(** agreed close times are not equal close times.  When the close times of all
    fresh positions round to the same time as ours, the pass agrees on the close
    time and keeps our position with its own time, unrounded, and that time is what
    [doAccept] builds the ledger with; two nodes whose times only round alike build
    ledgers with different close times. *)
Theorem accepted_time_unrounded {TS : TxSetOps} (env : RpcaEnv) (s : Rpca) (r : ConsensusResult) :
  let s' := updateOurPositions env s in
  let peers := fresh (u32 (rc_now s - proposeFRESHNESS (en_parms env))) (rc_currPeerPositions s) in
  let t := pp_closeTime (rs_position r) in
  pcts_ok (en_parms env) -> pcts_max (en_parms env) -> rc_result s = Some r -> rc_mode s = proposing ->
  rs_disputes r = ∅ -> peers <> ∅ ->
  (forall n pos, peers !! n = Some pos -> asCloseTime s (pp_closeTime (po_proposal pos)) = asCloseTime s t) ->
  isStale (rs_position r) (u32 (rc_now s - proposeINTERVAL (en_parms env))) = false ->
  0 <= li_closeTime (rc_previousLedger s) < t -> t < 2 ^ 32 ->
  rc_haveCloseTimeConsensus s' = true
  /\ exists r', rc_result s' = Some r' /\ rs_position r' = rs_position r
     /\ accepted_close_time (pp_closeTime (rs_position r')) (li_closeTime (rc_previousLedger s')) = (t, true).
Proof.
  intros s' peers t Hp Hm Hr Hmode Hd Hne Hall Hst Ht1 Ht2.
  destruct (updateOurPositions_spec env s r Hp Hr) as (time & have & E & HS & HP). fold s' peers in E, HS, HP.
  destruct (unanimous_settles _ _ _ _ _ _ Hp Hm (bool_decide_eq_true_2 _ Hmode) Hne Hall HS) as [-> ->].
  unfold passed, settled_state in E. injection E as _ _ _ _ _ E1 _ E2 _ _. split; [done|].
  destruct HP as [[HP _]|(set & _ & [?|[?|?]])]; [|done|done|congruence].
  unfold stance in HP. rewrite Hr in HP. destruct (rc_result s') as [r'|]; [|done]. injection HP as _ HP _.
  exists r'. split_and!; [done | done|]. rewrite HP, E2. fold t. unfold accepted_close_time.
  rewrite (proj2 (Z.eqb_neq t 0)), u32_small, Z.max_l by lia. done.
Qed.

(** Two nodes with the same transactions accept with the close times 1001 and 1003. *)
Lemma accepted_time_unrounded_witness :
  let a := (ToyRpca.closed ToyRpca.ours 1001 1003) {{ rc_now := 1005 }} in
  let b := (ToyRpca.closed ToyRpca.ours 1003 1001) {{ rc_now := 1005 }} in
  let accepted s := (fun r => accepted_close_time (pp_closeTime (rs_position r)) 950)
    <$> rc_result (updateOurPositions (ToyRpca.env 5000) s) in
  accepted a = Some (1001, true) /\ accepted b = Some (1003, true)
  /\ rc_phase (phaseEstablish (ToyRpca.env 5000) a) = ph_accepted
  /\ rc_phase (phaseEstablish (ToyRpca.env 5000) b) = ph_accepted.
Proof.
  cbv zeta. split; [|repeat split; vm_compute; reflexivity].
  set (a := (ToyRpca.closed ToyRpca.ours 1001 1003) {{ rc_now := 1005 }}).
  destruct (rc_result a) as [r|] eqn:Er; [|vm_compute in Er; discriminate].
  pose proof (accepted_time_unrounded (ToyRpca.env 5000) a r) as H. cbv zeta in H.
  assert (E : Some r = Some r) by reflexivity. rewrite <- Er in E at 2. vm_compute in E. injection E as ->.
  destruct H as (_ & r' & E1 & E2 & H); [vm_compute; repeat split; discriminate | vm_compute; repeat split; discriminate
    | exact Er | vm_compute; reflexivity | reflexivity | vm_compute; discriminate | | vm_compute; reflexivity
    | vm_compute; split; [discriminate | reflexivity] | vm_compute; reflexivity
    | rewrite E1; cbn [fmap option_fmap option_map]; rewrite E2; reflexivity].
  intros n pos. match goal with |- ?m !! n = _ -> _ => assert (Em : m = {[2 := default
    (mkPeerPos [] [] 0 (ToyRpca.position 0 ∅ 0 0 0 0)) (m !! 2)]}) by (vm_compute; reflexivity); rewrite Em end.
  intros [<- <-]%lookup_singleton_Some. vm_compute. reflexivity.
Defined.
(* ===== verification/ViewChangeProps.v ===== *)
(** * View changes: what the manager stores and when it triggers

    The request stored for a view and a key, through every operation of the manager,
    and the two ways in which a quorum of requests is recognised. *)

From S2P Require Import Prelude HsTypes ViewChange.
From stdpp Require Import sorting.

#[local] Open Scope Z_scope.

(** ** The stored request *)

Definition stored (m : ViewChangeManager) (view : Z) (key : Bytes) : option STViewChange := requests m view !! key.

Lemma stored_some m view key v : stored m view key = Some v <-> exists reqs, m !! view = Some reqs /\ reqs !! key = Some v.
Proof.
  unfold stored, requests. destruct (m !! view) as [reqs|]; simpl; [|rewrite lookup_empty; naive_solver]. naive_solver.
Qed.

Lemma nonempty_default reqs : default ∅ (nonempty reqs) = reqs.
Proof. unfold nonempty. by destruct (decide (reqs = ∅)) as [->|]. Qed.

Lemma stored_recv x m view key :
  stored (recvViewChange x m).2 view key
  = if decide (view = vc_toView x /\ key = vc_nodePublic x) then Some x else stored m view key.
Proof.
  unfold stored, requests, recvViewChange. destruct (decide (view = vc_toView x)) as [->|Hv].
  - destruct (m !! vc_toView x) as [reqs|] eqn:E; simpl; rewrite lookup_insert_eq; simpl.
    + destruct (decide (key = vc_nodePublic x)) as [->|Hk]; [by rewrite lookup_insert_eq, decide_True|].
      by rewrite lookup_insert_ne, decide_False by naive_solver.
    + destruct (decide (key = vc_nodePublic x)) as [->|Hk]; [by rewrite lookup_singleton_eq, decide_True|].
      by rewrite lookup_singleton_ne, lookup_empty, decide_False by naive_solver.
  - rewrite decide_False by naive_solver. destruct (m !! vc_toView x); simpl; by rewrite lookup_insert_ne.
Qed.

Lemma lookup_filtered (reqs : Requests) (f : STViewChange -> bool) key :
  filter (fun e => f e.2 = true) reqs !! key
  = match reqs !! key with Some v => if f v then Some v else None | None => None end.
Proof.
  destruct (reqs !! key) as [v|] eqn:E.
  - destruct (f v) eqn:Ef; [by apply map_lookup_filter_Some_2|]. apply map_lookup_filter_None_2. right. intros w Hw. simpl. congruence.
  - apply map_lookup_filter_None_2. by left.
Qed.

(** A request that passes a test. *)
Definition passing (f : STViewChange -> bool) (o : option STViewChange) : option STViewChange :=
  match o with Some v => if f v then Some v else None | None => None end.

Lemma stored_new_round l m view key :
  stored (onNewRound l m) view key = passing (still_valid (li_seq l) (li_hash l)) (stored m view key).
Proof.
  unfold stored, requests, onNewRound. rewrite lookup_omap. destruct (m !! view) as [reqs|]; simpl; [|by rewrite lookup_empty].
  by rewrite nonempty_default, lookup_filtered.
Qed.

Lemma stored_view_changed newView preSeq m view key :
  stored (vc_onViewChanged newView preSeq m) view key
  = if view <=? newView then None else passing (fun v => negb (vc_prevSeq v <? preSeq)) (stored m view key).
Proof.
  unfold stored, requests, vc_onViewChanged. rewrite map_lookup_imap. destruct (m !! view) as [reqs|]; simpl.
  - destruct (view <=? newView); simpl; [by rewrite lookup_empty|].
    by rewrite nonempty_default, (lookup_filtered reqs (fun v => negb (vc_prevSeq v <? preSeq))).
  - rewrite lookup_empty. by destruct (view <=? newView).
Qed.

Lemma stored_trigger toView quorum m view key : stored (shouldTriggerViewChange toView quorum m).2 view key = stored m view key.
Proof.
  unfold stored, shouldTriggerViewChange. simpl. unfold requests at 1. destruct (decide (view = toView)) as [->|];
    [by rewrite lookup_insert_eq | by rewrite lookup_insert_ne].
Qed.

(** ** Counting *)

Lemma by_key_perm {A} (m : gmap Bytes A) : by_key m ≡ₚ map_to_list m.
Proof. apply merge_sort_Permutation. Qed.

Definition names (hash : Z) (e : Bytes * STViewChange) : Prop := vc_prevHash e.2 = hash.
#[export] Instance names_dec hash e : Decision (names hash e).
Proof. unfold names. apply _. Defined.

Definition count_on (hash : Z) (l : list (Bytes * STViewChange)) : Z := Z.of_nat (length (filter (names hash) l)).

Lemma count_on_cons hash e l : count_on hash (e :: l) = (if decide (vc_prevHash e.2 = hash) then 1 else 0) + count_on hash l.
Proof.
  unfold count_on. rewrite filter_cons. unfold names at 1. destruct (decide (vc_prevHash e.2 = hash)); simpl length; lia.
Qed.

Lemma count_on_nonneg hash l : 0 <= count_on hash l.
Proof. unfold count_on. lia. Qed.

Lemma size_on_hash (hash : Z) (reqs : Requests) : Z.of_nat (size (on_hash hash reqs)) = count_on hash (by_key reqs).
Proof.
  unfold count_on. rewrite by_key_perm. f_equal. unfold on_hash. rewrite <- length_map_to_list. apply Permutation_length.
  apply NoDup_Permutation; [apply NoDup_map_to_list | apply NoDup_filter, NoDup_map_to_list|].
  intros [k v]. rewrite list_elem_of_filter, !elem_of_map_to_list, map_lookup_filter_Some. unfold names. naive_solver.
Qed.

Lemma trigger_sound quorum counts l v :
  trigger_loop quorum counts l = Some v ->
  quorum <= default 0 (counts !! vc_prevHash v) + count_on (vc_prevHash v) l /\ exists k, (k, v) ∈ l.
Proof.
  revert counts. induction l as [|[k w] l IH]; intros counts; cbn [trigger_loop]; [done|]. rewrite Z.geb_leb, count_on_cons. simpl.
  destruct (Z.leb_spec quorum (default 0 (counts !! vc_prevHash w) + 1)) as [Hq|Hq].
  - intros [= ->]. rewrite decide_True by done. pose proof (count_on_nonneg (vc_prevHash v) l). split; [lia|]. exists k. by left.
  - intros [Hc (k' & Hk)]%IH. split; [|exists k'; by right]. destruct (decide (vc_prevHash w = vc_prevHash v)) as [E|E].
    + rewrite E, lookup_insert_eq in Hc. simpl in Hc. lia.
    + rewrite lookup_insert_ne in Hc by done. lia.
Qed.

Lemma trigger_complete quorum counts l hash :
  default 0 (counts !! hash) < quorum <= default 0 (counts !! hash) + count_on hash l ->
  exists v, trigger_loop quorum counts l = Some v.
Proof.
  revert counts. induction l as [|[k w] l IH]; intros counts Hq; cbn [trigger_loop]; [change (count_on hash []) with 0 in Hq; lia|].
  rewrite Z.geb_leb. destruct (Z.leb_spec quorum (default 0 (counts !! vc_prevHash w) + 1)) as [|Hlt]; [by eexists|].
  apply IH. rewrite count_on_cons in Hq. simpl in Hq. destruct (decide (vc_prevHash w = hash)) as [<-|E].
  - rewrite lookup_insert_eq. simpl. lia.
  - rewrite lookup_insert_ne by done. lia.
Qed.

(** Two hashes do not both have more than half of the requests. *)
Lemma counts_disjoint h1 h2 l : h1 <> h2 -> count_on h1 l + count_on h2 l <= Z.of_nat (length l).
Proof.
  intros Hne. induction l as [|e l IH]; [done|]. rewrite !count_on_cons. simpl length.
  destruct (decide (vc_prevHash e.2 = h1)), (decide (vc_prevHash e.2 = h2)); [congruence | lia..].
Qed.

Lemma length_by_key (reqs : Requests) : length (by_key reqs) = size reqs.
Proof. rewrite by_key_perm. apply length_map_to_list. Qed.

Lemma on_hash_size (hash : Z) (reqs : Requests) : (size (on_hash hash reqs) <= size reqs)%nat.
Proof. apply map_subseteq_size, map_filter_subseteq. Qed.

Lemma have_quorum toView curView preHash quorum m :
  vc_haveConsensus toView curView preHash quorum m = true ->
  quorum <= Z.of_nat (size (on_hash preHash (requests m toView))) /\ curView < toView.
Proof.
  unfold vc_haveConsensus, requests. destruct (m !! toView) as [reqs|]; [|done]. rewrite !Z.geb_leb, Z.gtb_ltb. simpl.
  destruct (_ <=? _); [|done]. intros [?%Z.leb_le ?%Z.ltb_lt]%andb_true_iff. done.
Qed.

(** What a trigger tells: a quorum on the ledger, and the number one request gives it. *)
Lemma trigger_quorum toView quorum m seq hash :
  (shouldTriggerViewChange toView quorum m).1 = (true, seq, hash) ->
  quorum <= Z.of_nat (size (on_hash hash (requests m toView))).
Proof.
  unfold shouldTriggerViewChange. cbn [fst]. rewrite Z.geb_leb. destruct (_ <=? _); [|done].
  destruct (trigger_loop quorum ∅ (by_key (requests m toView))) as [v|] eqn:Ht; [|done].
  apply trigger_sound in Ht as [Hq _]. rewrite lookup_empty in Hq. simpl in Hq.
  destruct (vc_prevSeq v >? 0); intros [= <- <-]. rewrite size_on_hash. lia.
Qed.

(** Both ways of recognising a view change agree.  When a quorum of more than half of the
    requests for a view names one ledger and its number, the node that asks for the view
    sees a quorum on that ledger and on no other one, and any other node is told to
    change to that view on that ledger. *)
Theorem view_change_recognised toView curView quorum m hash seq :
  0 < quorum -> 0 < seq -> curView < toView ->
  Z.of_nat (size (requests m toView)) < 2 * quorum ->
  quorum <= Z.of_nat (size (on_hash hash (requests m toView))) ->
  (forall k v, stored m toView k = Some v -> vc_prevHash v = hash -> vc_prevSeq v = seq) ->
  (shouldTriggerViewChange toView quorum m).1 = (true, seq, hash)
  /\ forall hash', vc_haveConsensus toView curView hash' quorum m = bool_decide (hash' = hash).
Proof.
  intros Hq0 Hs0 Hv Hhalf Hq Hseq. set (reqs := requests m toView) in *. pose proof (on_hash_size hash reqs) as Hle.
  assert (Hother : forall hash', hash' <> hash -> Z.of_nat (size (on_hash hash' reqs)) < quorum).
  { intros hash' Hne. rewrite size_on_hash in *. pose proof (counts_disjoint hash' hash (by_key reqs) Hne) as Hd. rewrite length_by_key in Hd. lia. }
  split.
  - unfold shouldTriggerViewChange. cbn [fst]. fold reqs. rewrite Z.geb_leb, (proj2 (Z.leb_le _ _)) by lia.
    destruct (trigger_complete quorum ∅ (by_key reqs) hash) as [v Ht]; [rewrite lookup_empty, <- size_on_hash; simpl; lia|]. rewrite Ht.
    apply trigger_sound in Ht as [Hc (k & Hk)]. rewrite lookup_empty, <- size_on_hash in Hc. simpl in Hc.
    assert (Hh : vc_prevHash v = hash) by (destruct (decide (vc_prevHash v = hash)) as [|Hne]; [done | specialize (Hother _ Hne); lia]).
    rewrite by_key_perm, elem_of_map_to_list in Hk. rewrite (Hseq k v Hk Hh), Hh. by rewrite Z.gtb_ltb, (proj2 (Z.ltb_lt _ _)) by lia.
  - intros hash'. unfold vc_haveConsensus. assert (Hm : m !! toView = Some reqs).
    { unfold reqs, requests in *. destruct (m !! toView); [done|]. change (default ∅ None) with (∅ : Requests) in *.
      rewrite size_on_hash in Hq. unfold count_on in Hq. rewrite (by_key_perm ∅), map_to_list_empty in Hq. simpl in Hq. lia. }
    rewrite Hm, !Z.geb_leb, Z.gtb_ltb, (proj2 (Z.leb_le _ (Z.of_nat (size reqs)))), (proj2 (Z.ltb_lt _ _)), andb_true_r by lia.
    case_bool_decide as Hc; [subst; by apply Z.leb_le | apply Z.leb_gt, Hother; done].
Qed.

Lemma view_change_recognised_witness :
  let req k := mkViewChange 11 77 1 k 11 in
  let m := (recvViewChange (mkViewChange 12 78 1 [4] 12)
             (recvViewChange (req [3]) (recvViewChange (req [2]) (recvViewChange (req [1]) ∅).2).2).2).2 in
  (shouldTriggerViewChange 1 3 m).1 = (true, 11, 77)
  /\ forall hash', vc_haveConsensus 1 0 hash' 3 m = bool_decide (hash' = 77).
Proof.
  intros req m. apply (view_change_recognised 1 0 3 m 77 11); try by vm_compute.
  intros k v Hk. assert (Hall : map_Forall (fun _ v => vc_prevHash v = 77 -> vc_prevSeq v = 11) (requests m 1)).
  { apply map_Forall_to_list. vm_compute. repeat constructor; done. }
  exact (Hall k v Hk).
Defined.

++++

What the task requires: Only an exact copy of the lines from the beginning of the listing through the line with "let t := pp_closeTime (rs_position r) in", both included, belongs in the answer.

Solution:
(** agreed close times are not equal close times.  When the close times of all
    fresh positions round to the same time as ours, the pass agrees on the close
    time and keeps our position with its own time, unrounded, and that time is what
    [doAccept] builds the ledger with; two nodes whose times only round alike build
    ledgers with different close times. *)
Theorem accepted_time_unrounded {TS : TxSetOps} (env : RpcaEnv) (s : Rpca) (r : ConsensusResult) :
  let s' := updateOurPositions env s in
  let peers := fresh (u32 (rc_now s - proposeFRESHNESS (en_parms env))) (rc_currPeerPositions s) in
  let t := pp_closeTime (rs_position r) in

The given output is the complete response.